Today is the one year anniversary of my spinal fusion surgery (T7-11). Today is the day I am supposed to have a sense of how I’ll feel going forward as the surgeon told me on more than one occasion – give it a year. Instead of ‘celebrating’ (whatever that would look like) I’m heading to my regular doctor to discuss how much my back hurts following a traffic accident last week. It is so frustrating to have all my plans for recovery and improvement ‘rear-ended’.
The weekend before the accident, my wife Jani and I were working out in the backyard together for the first time in over a year. At one point she stopped, looked at me and said, “David, you’re better. Two months ago you wouldn’t have been out here at all.” It was a beautiful moment of awareness – I am getting better; I’m feeling better.
Now I wake up and am afraid to move. I wonder: have I done more damage? Am I going to need more surgery? Will I have to live feeling like this the rest of my life?
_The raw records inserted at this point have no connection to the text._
(* ===== verification/ReferenceEvm.v ===== *)
(** * An executable instance of the interfaces of [Ethereum.v] and of x/erc20

    The world is the one of [Reference.v] beside a small EVM state: nonces, the
    deployed tokens and their ledgers, and the metadata the bank keeps.  Calls are
    encoded as a method letter, an address and a decimal number.  As in
    [Reference.v], only witnesses use it. *)

From Stdlib Require Import Ascii.
From stdpp Require Import base gmap strings list.
From S2P Require Import Prelude Golang Sdk Reference Ethereum Erc20Types Erc20.

#[local] Open Scope Z_scope.
#[local] Open Scope go_scope.

(** ** Addresses *)

Definition hex_digit (n : N) : ascii := if (n <? 10)%N then ascii_of_N (48 + n) else ascii_of_N (87 + n).
Definition of_hex_digit (c : ascii) : option N :=
  let x := N_of_ascii c in
  if ((48 <=? x) && (x <=? 57))%N then Some (x - 48)%N
  else if ((97 <=? x) && (x <=? 102))%N then Some (x - 87)%N
  else if ((65 <=? x) && (x <=? 70))%N then Some (x - 55)%N
  else None.

Fixpoint to_hex (s : string) : string :=
  match s with
  | EmptyString => EmptyString
  | String c s' =>
      let x := N_of_ascii c in String (hex_digit (x / 16)) (String (hex_digit (x mod 16)) (to_hex s'))
  end.
Fixpoint of_hex (s : string) : option string :=
  match s with
  | EmptyString => Some EmptyString
  | String h (String l s') =>
      match of_hex_digit h, of_hex_digit l, of_hex s' with
      | Some x, Some y, Some r => Some (String (ascii_of_N (16 * x + y)) r)
      | _, _, _ => None
      end
  | _ => None
  end.

(** Exactly twenty bytes, padded on the right. *)
Definition pad20 (s : string) : string := take_bytes 20 (s +:+ "....................").

Definition ref_hex_to_address (s : string) : string :=
  pad20 (default "" (of_hex (if HasPrefix s "0x" then drop_bytes 2 s else s))).
Definition ref_is_hex (s : string) : bool :=
  match of_hex (if HasPrefix s "0x" then drop_bytes 2 s else s) with
  | Some b => (String.length b =? 20)%nat
  | None => false
  end.

#[export] Instance ref_eth : EthTypes := {
  HexToAddress := ref_hex_to_address;
  Address_String a := "0x" +:+ to_hex a;
  IsHexAddress := ref_is_hex;
  BytesToAddress := pad20;
  CreateAddress a n := pad20 ("c" +:+ Decimal n +:+ a);
  Keccak256Hash_Hex s := s;
  ValidateAddress s := if ref_is_hex s then Ok tt else Err (Plain "not an address");
  ValidateIBCDenom s := if ref_validate_denom s then Ok tt else Err (Plain "invalid denom");
  NewModuleAddress m := pad20 ("module:" +:+ m)
}.

Lemma pad20_ok s : address_ok (pad20 s).
Proof. unfold address_ok, pad20. apply take_bytes_length. rewrite append_length. cbn. lia. Qed.

Lemma pad20_id s : address_ok s -> pad20 s = s.
Proof. unfold address_ok, pad20. intros <-. apply take_bytes_app. Qed.

Lemma of_to_hex s : of_hex (to_hex s) = Some s.
Proof.
  induction s as [|c s IH]; [done|]. cbn [to_hex of_hex]. rewrite IH.
  by destruct c as [[] [] [] [] [] [] [] []].
Qed.

Lemma to_hex_length s : String.length (to_hex s) = (2 * String.length s)%nat.
Proof. induction s as [|c s IH]; [done|]. cbn [to_hex String.length]. rewrite IH. lia. Qed.

Lemma strip_0x s : (if HasPrefix ("0x" +:+ s) "0x" then drop_bytes 2 ("0x" +:+ s) else "0x" +:+ s) = s.
Proof. unfold HasPrefix. by rewrite prefix_app. Qed.

#[export] Instance ref_eth_laws : EthTypesLaws.
Proof.
  split; cbn [HexToAddress Address_String IsHexAddress BytesToAddress CreateAddress NewModuleAddress ref_eth].
  - intros. apply pad20_ok.
  - intros a Ha. unfold ref_hex_to_address. rewrite strip_0x, of_to_hex. by apply pad20_id.
  - intros a Ha. unfold ref_is_hex. rewrite strip_0x, of_to_hex. rewrite Ha. done.
  - intros a Ha. rewrite append_length, to_hex_length, Ha. done.
  - apply pad20_ok.
  - apply pad20_id.
  - intros. apply pad20_ok.
  - intros. apply pad20_ok.
Qed.

(** ** Contract calls *)

Definition method_letter (m : string) : string :=
  if String.eqb m "balanceOf" then "b"
  else if String.eqb m "mint" then "m"
  else if String.eqb m "burnCoins" then "B"
  else if String.eqb m "transfer" then "t"
  else if String.eqb m "burn" then "u"
  else if String.eqb m "name" then "n"
  else if String.eqb m "symbol" then "s"
  else if String.eqb m "decimals" then "d"
  else if String.eqb m "AddProposal" then "a"
  else "c".

Definition pack_arg (x : AbiArg) : string :=
  match x with
  | ArgAddress a => a
  | ArgBig z | ArgUint8 z => Decimal z
  | ArgString s => s +:+ ";"
  | _ => ""
  end.

#[export] Instance ref_abi : Abi := {
  abi_Pack _ m args := Ok (method_letter m +:+ String.concat "" (pack_arg <$> args));
  abi_Unpack _ _ data :=
    match parse_digits data 0 with
    | Some n => if String.eqb data "" then Err (Plain "abi: empty") else Ok [ArgBig n]
    | None => Err (Plain "abi: not a number")
    end;
  abi_UnpackString _ _ data := Ok data;
  abi_UnpackUint8 _ _ data :=
    match parse_digits data 0 with Some n => Ok n | None => Err (Plain "abi: not a number") end;
  abi_UnpackBool _ _ data := Ok (String.eqb data "1");
  abi_EventByID _ topic := if String.eqb topic "T" then Ok "Transfer" else Err (Plain "no event");
  abi_Bin _ := ""
}.

(** ** The EVM beside the bank *)

Record RefToken := mkRefToken { tok_name : string; tok_symbol : string; tok_decimals : Z }.

Record EvmState := mkEvmState {
  evm_nonce : gmap string Z;
  evm_tokens : gmap string RefToken;
  evm_ledger : gmap (string * string) Z;
  evm_meta : gmap string Metadata
}.

Abbreviation EvmWorld := (RefWorld * EvmState)%type.

Definition token_balance (s : EvmState) (contract a : string) : Z :=
  default 0 (evm_ledger s !! (contract, a)).
Definition credit (contract a : string) (z : Z) (s : EvmState) : EvmState :=
  mkEvmState (evm_nonce s) (evm_tokens s)
    (<[(contract, a) := token_balance s contract a + z]> (evm_ledger s)) (evm_meta s).
Definition next_nonce (a : string) (s : EvmState) : EvmState :=
  mkEvmState (<[a := default 0 (evm_nonce s !! a) + 1]> (evm_nonce s)) (evm_tokens s)
    (evm_ledger s) (evm_meta s).
Definition deploy (contract : string) (t : RefToken) (s : EvmState) : EvmState :=
  mkEvmState (evm_nonce s) (<[contract := t]> (evm_tokens s)) (evm_ledger s) (evm_meta s).

(** A call of the token [contract]: what it returns and the new state. *)
Definition run_token (t : RefToken) (contract from data : string) (s : EvmState)
    : option (string * EvmState) :=
  let m := take_bytes 1 data in
  let a := take_bytes 20 (drop_bytes 1 data) in
  let n := default 0 (parse_digits (drop_bytes 21 data) 0) in
  if String.eqb m "b" then Some (Decimal (token_balance s contract a), s)
  else if String.eqb m "n" then Some (tok_name t, s)
  else if String.eqb m "s" then Some (tok_symbol t, s)
  else if String.eqb m "d" then Some (Decimal (tok_decimals t), s)
  else if String.eqb m "a" then Some ("", s)
  else if String.eqb m "m" then Some ("", credit contract a n s)
  else if String.eqb m "B" then
    if token_balance s contract a <? n then None else Some ("", credit contract a (- n) s)
  else if String.eqb m "t" then
    if token_balance s contract from <? n then None
    else Some ("1", credit contract a n (credit contract from (- n) s))
  else if String.eqb m "u" then
    let n := default 0 (parse_digits (drop_bytes 1 data) 0) in
    if token_balance s contract from <? n then None else Some ("", credit contract from (- n) s)
  else None.

Definition apply_message (msg : EthMessage) (s : EvmState) : EvmResponse * EvmState :=
  let s1 := next_nonce (msg_From msg) s in
  match msg_To msg with
  | None =>
      let contract := CreateAddress (msg_From msg) (msg_Nonce msg) in
      (mkEvmResponse "" "" [], deploy contract (mkRefToken (msg_Data msg) "" 0) s1)
  | Some contract =>
      match evm_tokens s !! contract with
      | None => (mkEvmResponse "" "" [], s1)
      | Some t =>
          match run_token t contract (msg_From msg) (msg_Data msg) s1 with
          | Some (r, s') => (mkEvmResponse r "" [], s')
          | None => (mkEvmResponse "" "execution reverted" [], s1)
          end
      end
  end.

#[export] Instance ref_evm : EvmKeeper EvmWorld := {
  GetAccountWithoutBalance w a := if evm_tokens w.2 !! a is Some _ then Some true else None;
  EstimateGas _ _ _ _ := Ok 21000;
  ApplyMessage msg commit := fun w =>
    let '(r, s') := apply_message msg w.2 in (Ok r, if commit then (w.1, s') else w);
  DefaultGasCap := 25000000;
  EvmDenom := "atuc"
}.

Definition on_bank {A} (m : M RefWorld A) : M EvmWorld A := zoom fst (fun b w => (b, w.2)) m.

#[export] Instance ref_evm_accounts : AccountKeeper EvmWorld := {
  GetAccount w := GetAccount w.1;
  GetSequence w a := Ok (default 0 (evm_nonce w.2 !! a));
  GetModuleAddress := ref_module_address
}.

#[export] Instance ref_evm_bank : BankKeeper EvmWorld := {
  GetBalance w := ref_balance w.1;
  GetSupply w := ref_supply w.1;
  GetAllBalances w := ref_all_balances w.1;
  SpendableCoins w := ref_all_balances w.1;
  BlockedAddr := ref_blocked;
  SendCoins f t cs := on_bank (SendCoins f t cs);
  SendCoinsFromModuleToAccount m t cs := on_bank (SendCoinsFromModuleToAccount m t cs);
  SendCoinsFromAccountToModule f m cs := on_bank (SendCoinsFromAccountToModule f m cs);
  SendCoinsFromModuleToModule m n cs := on_bank (SendCoinsFromModuleToModule m n cs);
  MintCoins m cs := on_bank (MintCoins m cs);
  BurnCoins m cs := on_bank (BurnCoins m cs)
}.

Definition set_meta (m : Metadata) (w : EvmWorld) : EvmWorld :=
  (w.1, mkEvmState (evm_nonce w.2) (evm_tokens w.2) (evm_ledger w.2) (<[Meta_Base m := m]> (evm_meta w.2))).

#[export] Instance ref_metadata : BankMetadata EvmWorld := {
  IsSendEnabledCoin _ _ := true;
  HasSupply w d := 0 <? ref_supply w.1 d;
  GetDenomMetaData w d := evm_meta w.2 !! d;
  SetDenomMetaData m := modify (set_meta m);
  Metadata_Validate m := if String.eqb (Meta_Base m) "" then Err (Plain "blank base") else Ok tt;
  Erc20_GetModuleAccount m := ret (Some (mkAccount (default "" (ref_module_address m)) true))
}.

(** ** The laws *)

Lemma on_bank_Ok {A} (m : M RefWorld A) a (w w' : EvmWorld) :
  on_bank m w = (Ok a, w') -> m w.1 = (Ok a, w'.1) ∧ w'.2 = w.2.
Proof. intros (b & E & ->)%zoom_Ok. done. Qed.

Lemma on_bank_run {A} (m : M RefWorld A) a b (w : EvmWorld) :
  m w.1 = (Ok a, b) -> on_bank m w = (Ok a, (b, w.2)).
Proof. unfold on_bank, zoom. by intros ->. Qed.

Lemma lift_delta (w w' : EvmWorld) δ σ : bank_delta w.1 w'.1 δ σ -> bank_delta w w' δ σ.
Proof. intros [B S A]. split; [apply B|apply S|apply A]. Qed.

#[export] Instance ref_evm_bank_laws : BankLaws EvmWorld.
Proof.
  pose proof ref_bank_laws as L.
  split; cbn -[ref_bank ref_accounts ref_balance ref_supply ref_all_balances].
  - intros [w s] a d. apply ref_balance_nonneg.
  - intros [w s] d. apply ref_supply_nonneg.
  - intros [w s] a. apply ref_all_balances_valid.
  - intros [w s] a d. apply ref_all_balances_amount.
  - intros [w s] a. apply ref_all_balances_valid.
  - intros [w s] a d. apply ref_all_balances_le.
  - intros [w s] a acc. apply (GetAccount_address w).
  - intros f t cs w w' [(HB & Hle & HA)%SendCoins_effect _]%on_bank_Ok.
    split_and!; [by apply lift_delta|exact Hle|exact HA].
  - intros f t cs w w' [E _]%on_bank_Ok. exact (SendCoins_valid _ _ _ _ _ E).
  - intros f t cs [w s] Hv Hc. pose proof (SendCoins_total f t cs w) as HT.
    destruct (HT Hv Hc) as [w' E].
    exists (w', s). by apply on_bank_run.
  - intros m t cs w w' (b & (f & ? & ? & E)%ModuleToAccount_effect & ->)%zoom_Ok.
    exists f. split_and!; [done|done|]. by apply on_bank_run.
  - intros f m cs w w' (b & (t & ? & E)%AccountToModule_effect & ->)%zoom_Ok.
    exists t. split; [done|]. by apply on_bank_run.
  - intros m n cs w w' (b & (f & t & ? & ? & E)%ModuleToModule_effect & ->)%zoom_Ok.
    exists f, t. split_and!; [done|done|]. by apply on_bank_run.
  - intros m cs w w' [(a & ? & ? & HB)%MintCoins_effect _]%on_bank_Ok.
    exists a. split_and!; [done|done|by apply lift_delta].
  - intros m cs w w' [(a & ? & ? & HB & Hle)%BurnCoins_effect _]%on_bank_Ok.
    exists a. split_and!; [done|done|by apply lift_delta|exact Hle].
Qed.

Lemma same_evm_kept (w w' : EvmWorld) : w'.2 = w.2 -> evm_kept w w'.
Proof.
  intros E. split; cbn -[apply_message]; [intros msg|intros a n]; rewrite E; [|done].
  by destruct (apply_message msg w.2).
Qed.

#[export] Instance ref_evm_laws : EvmLaws EvmWorld.
Proof.
  split; [cbn -[apply_message]; intros msg w r w'; destruct (apply_message msg w.2) as [r1 s1]..| | |].
  - by intros [= _ <-].
  - intros a d. by intros [= _ <-].
  - intros d. by intros [= _ <-].
  - intros f t cs w w' [_ E]%on_bank_Ok _. by apply same_evm_kept.
  - intros m cs w w' [_ E]%on_bank_Ok _. by apply same_evm_kept.
  - intros m cs w w' [_ E]%on_bank_Ok _. by apply same_evm_kept.
Qed.

#[export] Instance ref_metadata_laws : BankMetadataLaws EvmWorld.
Proof.
  split.
  - intros m w. exists (set_meta m w). split; [done|]. apply (lift_delta w (set_meta m w)), bank_delta_refl.
  - intros m a t cs [w s] _ Hb. cbn in *. unfold on_bank, zoom, with_module. cbn. by rewrite Hb.
Qed.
As I held these thoughts and questions this morning I realized that I need to once again change my plans. I need to make yet another accommodation to the pain I feel in my back and the worry that rises in my heart. Rather than fly to Atlanta next week to be with my friends and colleagues with Presbyterian Disaster Assistance, I think I need to stay home and take it easy. I missed last year’s meeting due to my surgery and now I am going to miss this year’s meeting because of how my back feels after a car crash.
A dear friend, Winston Charles, taught me to ‘welcome the day and all that comes’. On a day when I expected to welcome ‘healing and progress’ Yet I find myself today being invited to welcome (again) ‘pain and worry and having to change my plans in order to be okay’.